- What is needed -
Restate word for word the entries below, starting with the line with "req /\ EpochMs th <> 0 /\" and continuing through the line with "pose proof (maxTolerable_spec". Include both of those lines and no others.

- Stored data -
-.-.-

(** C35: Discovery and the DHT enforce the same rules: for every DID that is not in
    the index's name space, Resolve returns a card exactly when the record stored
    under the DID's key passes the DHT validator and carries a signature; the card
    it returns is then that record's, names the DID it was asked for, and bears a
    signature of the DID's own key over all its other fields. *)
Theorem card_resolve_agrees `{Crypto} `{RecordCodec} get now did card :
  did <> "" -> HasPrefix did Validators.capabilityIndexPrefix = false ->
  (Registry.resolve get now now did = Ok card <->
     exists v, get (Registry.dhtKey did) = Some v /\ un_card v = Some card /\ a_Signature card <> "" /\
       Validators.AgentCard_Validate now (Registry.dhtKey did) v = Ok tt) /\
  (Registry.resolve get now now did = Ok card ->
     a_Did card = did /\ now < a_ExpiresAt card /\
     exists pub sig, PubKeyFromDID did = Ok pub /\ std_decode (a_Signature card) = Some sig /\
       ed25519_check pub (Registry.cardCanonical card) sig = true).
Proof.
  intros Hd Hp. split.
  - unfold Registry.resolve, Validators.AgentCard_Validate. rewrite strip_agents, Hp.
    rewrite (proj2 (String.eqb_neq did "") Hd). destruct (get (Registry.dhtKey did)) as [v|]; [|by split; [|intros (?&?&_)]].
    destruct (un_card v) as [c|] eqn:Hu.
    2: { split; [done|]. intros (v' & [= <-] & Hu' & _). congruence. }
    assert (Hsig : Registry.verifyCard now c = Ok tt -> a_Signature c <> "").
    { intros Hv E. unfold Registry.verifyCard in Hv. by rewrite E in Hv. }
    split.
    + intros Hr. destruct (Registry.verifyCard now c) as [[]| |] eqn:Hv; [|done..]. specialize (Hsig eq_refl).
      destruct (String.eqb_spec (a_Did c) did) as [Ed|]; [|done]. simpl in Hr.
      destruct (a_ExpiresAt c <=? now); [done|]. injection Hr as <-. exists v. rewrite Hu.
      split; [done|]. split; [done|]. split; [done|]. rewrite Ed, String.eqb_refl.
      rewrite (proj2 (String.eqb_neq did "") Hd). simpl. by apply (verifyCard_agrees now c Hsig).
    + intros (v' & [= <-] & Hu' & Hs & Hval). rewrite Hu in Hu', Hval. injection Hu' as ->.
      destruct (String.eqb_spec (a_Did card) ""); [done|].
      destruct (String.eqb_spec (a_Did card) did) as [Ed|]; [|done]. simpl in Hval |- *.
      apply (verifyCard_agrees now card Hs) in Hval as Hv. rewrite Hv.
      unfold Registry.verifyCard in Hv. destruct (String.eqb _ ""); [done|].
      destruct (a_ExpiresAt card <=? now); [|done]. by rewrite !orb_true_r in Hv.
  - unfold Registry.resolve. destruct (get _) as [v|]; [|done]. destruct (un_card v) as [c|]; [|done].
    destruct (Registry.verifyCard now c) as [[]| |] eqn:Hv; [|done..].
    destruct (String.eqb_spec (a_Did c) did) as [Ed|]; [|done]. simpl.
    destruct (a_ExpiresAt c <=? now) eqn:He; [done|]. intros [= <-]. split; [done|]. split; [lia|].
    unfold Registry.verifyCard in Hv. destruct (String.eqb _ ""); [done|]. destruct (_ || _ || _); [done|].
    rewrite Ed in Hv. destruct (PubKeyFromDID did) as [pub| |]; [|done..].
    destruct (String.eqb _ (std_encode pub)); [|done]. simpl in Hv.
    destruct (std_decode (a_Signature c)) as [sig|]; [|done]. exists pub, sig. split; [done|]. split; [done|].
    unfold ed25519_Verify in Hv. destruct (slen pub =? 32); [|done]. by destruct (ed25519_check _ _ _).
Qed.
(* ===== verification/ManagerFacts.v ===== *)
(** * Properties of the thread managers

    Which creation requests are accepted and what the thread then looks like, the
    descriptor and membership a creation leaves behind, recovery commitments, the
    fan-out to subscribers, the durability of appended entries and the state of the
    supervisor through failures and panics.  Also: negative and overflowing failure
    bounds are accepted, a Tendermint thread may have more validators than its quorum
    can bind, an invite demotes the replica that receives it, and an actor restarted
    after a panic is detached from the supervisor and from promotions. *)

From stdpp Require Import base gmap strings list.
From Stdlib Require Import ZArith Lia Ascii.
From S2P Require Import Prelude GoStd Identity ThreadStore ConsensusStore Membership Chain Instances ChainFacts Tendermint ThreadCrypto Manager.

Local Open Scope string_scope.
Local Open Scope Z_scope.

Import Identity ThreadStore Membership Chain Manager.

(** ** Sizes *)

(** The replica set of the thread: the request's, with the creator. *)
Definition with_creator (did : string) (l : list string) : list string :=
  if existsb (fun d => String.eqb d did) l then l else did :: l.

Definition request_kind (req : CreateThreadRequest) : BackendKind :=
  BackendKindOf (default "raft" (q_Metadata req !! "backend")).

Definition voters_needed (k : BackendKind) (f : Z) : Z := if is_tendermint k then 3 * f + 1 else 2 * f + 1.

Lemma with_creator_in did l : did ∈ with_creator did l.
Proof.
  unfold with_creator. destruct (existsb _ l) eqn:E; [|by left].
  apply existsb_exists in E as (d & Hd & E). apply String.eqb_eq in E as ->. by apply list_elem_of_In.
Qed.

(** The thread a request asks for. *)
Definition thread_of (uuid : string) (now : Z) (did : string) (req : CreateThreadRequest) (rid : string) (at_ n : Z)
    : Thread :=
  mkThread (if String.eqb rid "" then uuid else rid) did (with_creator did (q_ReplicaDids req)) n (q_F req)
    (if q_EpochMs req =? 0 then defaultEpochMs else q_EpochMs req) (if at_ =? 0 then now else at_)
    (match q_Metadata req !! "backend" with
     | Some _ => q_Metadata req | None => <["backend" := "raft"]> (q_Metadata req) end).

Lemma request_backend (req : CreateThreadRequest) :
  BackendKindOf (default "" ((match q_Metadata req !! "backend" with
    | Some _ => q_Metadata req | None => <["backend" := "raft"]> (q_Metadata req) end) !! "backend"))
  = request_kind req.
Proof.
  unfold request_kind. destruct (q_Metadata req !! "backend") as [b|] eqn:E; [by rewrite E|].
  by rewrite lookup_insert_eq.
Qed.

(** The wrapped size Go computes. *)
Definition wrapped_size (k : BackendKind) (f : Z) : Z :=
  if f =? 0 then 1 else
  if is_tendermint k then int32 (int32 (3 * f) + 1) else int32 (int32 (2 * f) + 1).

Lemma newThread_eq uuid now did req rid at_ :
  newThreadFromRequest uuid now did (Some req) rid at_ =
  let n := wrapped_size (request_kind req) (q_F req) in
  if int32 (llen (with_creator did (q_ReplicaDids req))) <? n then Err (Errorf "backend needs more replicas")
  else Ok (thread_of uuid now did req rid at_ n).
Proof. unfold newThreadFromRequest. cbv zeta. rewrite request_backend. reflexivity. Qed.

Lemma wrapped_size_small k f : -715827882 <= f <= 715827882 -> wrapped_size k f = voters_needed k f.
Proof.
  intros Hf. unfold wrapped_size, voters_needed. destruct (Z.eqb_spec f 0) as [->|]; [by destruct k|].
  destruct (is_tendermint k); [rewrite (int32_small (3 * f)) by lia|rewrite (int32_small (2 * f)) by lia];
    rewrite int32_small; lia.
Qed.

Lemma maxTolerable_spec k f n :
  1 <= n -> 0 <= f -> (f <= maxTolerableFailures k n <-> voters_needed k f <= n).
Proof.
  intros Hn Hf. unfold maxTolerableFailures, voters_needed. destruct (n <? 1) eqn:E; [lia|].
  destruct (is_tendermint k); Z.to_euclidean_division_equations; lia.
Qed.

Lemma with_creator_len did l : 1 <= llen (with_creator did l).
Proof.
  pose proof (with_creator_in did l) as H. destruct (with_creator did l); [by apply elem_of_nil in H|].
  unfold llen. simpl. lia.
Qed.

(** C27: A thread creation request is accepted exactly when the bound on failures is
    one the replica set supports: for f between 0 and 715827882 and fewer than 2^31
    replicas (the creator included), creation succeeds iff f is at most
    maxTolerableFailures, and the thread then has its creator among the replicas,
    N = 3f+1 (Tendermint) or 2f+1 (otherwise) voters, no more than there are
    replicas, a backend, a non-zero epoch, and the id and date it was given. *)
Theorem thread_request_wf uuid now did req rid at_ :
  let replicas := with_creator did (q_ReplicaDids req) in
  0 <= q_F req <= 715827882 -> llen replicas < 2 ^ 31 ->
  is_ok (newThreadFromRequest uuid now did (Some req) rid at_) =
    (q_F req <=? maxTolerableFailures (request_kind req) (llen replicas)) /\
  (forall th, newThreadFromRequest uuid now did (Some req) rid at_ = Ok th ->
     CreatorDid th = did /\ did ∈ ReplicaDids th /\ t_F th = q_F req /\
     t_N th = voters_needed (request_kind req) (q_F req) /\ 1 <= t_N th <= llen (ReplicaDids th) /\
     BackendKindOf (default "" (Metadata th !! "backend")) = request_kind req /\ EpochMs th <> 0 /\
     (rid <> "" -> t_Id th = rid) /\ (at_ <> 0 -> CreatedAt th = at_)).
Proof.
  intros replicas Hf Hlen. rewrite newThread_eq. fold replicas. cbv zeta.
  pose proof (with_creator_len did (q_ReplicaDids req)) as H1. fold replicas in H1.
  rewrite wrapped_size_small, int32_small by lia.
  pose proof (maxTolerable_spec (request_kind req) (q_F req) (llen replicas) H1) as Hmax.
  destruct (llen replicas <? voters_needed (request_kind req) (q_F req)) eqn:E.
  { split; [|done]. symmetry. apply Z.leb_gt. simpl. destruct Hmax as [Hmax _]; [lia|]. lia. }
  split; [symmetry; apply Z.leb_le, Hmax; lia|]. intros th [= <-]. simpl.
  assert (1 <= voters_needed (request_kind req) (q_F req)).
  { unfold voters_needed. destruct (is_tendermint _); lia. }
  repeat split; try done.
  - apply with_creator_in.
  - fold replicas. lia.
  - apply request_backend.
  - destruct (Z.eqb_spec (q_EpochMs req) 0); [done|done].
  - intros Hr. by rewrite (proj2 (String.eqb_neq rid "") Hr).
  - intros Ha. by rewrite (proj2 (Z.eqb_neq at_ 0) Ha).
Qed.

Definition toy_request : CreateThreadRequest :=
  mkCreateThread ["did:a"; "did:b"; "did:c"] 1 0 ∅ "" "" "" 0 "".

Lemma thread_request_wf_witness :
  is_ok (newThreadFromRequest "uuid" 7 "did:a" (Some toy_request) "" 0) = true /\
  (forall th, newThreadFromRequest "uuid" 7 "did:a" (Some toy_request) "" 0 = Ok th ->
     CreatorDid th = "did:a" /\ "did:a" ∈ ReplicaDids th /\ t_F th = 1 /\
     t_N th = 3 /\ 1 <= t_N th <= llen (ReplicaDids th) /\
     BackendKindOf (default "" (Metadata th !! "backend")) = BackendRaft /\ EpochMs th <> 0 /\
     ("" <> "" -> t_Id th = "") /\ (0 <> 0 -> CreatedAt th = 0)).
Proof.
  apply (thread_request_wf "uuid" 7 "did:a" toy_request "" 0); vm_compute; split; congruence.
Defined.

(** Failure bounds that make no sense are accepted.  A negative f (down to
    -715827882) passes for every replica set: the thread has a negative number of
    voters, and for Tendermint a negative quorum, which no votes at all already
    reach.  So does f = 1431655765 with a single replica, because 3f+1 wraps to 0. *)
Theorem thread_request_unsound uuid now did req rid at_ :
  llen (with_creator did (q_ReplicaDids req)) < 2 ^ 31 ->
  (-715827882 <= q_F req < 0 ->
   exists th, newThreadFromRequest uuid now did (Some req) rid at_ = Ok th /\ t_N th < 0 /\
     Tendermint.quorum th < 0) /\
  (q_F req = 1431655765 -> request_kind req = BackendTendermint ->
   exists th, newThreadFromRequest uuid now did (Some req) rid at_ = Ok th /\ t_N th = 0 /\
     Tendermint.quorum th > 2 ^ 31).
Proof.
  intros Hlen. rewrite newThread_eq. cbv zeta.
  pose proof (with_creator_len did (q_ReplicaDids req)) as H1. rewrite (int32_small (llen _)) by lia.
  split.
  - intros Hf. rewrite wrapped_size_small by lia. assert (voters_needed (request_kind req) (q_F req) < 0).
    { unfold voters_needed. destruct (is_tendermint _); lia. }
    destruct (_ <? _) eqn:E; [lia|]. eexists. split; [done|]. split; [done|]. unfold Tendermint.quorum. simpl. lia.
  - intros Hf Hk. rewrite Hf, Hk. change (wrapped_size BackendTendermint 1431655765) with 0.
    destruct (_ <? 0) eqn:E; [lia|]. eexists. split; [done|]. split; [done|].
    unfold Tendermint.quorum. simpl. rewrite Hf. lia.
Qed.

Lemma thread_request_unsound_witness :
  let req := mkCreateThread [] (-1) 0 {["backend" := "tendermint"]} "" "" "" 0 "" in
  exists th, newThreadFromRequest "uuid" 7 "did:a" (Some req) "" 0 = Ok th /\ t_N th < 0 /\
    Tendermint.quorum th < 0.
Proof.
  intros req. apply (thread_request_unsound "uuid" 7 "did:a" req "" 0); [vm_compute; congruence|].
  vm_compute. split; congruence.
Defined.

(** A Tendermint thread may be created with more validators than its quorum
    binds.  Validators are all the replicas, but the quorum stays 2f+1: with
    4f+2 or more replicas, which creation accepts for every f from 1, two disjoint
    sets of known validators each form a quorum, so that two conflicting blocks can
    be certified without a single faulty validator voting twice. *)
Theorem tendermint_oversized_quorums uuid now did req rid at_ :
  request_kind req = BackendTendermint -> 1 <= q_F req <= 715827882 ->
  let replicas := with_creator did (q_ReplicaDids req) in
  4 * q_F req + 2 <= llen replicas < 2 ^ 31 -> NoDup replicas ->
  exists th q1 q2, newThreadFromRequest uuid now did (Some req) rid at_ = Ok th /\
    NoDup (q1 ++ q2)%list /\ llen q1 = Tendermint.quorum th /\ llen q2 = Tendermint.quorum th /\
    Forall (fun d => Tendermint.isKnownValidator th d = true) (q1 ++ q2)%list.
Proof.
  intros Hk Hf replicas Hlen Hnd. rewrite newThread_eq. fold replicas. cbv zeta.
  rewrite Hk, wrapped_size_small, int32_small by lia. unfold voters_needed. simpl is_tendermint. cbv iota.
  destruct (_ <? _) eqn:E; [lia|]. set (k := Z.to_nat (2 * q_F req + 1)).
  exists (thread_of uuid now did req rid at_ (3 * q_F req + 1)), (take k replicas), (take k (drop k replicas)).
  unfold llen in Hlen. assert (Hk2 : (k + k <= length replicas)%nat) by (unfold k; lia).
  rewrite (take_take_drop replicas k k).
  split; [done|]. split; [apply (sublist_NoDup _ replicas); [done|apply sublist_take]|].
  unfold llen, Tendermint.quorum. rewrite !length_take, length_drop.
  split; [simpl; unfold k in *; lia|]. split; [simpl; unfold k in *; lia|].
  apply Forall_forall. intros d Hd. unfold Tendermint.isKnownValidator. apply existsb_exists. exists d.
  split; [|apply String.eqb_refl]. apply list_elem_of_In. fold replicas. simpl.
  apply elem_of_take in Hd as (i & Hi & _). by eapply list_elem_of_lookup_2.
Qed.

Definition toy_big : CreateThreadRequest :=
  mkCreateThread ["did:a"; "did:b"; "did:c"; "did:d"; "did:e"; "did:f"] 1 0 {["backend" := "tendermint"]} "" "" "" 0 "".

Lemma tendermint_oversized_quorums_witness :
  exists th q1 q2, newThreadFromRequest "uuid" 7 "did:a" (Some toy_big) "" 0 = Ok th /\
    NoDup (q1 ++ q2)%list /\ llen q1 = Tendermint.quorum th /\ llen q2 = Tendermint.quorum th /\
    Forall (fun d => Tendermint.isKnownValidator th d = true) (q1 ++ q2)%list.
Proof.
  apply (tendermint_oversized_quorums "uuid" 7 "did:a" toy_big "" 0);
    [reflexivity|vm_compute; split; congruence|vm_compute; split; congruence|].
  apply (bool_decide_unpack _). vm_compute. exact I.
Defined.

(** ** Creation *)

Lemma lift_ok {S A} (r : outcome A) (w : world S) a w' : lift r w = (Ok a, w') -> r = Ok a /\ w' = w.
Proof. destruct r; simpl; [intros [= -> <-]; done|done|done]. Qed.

-.-.-

- Exercise answer -
     BackendKindOf (default "" (Metadata th !! "backend")) = request_kind req /\ EpochMs th <> 0 /\
     (rid <> "" -> t_Id th = rid) /\ (at_ <> 0 -> CreatedAt th = at_)).
Proof.
  intros replicas Hf Hlen. rewrite newThread_eq. fold replicas. cbv zeta.
  pose proof (with_creator_len did (q_ReplicaDids req)) as H1. fold replicas in H1.
  rewrite wrapped_size_small, int32_small by lia.
  pose proof (maxTolerable_spec (request_kind req) (q_F req) (llen replicas) H1) as Hmax.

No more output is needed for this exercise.